DATA LISTING.
(** X7.  The marks of the days and the block: the block of a view and the
    block of the view without its marks have the same width and the same
    height, and the same lines once the control sequences are taken out;
    when the color is off they are the same block. *)
Theorem buildMonthBlock_marks noColorMode view :
  let block := buildMonthBlock tbl tableView tableWrapper titleStyle noColorMode view in
  let plain := buildMonthBlock tbl tableView tableWrapper titleStyle noColorMode
                 (clearMarks view) in
  stripANSI <$> Lines block = stripANSI <$> Lines plain
  ∧ Width block = Width plain
  ∧ Height block = Height plain
  ∧ (noColorMode = true → block = plain).
Proof.
  intros block plain.
  assert (Lines plain
          = [if noColorMode then Title view else titleStyle (Title view); []]
            ++ Split (tableText tbl tableView tableWrapper noColorMode view)) as Hplain.
  { unfold plain. rewrite buildMonthBlock_lines, collectHighlights_clearMarks.
    by rewrite applyColors_empty, tableText_clearMarks. }
  assert (Lines block
          = [if noColorMode then Title view else titleStyle (Title view); []]
            ++ Split (applyColors noColorMode
                        (tableText tbl tableView tableWrapper noColorMode view)
                        (collectHighlights view))) as Hblock
    by apply buildMonthBlock_lines.
  assert (Width block = Width plain) as Hwidth.
  { unfold block, plain. rewrite !buildMonthBlock_Width.
    fold block plain. rewrite Hblock, Hplain, !fmap_app, !foldr_app.
    rewrite !StringWidth_Split. f_equal.
    by rewrite !(StringWidth_stripANSI tbl), applyColors_stripANSI. }
  assert (Height block = Height plain) as Hheight.
  { unfold block, plain. rewrite !buildMonthBlock_Height.
    fold block plain. rewrite Hblock, Hplain, !length_app, !length_Split.
    by rewrite applyColors_breaks. }
  split; [|split; [done|split; [done|]]].
  - rewrite Hblock, Hplain, !fmap_app. f_equal.
    by rewrite <- !Split_stripANSI, applyColors_stripANSI.
  - intros ->.
    assert (Lines block = Lines plain) as Hlines by by rewrite Hblock, Hplain.
    destruct block as [l w h], plain as [l' w' h']. cbn [Lines Width Height] in *.
    by subst.
Qed.

End BlockFacts.

(** ** The rows of the table *)

Section RowFacts.

Import Strings Calendar Render.

Lemma styleDayCell_content day content : styleDayCell day content = content.
Proof. unfold styleDayCell. by destruct content. Qed.

Lemma tableRows_cons n idx week weeks :
  (idx + S (length weeks))%nat = n →
  tableRows n idx (week :: weeks)
  = [renderGregorianCell <$> week; renderLunarCell <$> week]
    ++ (if bool_decide (weeks = []) then [] else [blankRow (length week)])
    ++ tableRows n (S idx) weeks.
Proof.
  intros Hn. cbn [tableRows]. f_equal; [f_equal|f_equal].
  - apply map_ext. intros d. apply styleDayCell_content.
  - f_equal. apply map_ext. intros d. apply styleDayCell_content.
  - destruct weeks as [|w ws]; simpl in *.
    + replace (idx =? n - 1)%nat with true; [done|]. symmetry. apply Nat.eqb_eq. lia.
    + replace (idx =? n - 1)%nat with false; [done|]. symmetry. apply Nat.eqb_neq. lia.
Qed.

Lemma tableRows_lookup n idx weeks (i : nat) week :
  (idx + length weeks)%nat = n → weeks !! i = Some week →
  tableRows n idx weeks !! (3 * i)%nat = Some (renderGregorianCell <$> week)
  ∧ tableRows n idx weeks !! (3 * i + 1)%nat = Some (renderLunarCell <$> week)
  ∧ ((S i < length weeks)%nat →
     tableRows n idx weeks !! (3 * i + 2)%nat = Some (blankRow (length week))).
Proof.
  revert idx i. induction weeks as [|w ws IH]; intros idx i Hn Hi; [done|].
  rewrite tableRows_cons by (simpl in Hn; lia).
  destruct i as [|i]; simpl in Hi.
  - injection Hi as ->. split; [done|]. split; [done|].
    intros Hlt. destruct ws; [simpl in Hlt; lia|]. done.
  - destruct ws as [|w' ws']; [done|].
    rewrite bool_decide_eq_false_2 by done.
    destruct (IH (S idx) i ltac:(simpl in *; lia) Hi) as (H1 & H2 & H3).
    replace (3 * S i)%nat with (S (S (S (3 * i)))) by lia.
    replace (3 * S i + 1)%nat with (S (S (S (3 * i + 1)))) by lia.
    replace (3 * S i + 2)%nat with (S (S (S (3 * i + 2)))) by lia.
    cbn [app lookup list_lookup]. split; [done|]. split; [done|].
    intros Hlt. apply H3. simpl in *. lia.
Qed.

TASK OBJECTIVE. Only the lines from the one containing "- destruct ws as [|w' ws']; [done|]." to the end of the listing belong in the output, each reproduced exactly.

ANSWER BOX.
  - destruct ws as [|w' ws']; [done|].
    rewrite bool_decide_eq_false_2 by done.
    destruct (IH (S idx) i ltac:(simpl in *; lia) Hi) as (H1 & H2 & H3).
    replace (3 * S i)%nat with (S (S (S (3 * i)))) by lia.
    replace (3 * S i + 1)%nat with (S (S (S (3 * i + 1)))) by lia.
    replace (3 * S i + 2)%nat with (S (S (S (3 * i + 2)))) by lia.
    cbn [app lookup list_lookup]. split; [done|]. split; [done|].
    intros Hlt. apply H3. simpl in *. lia.
Qed.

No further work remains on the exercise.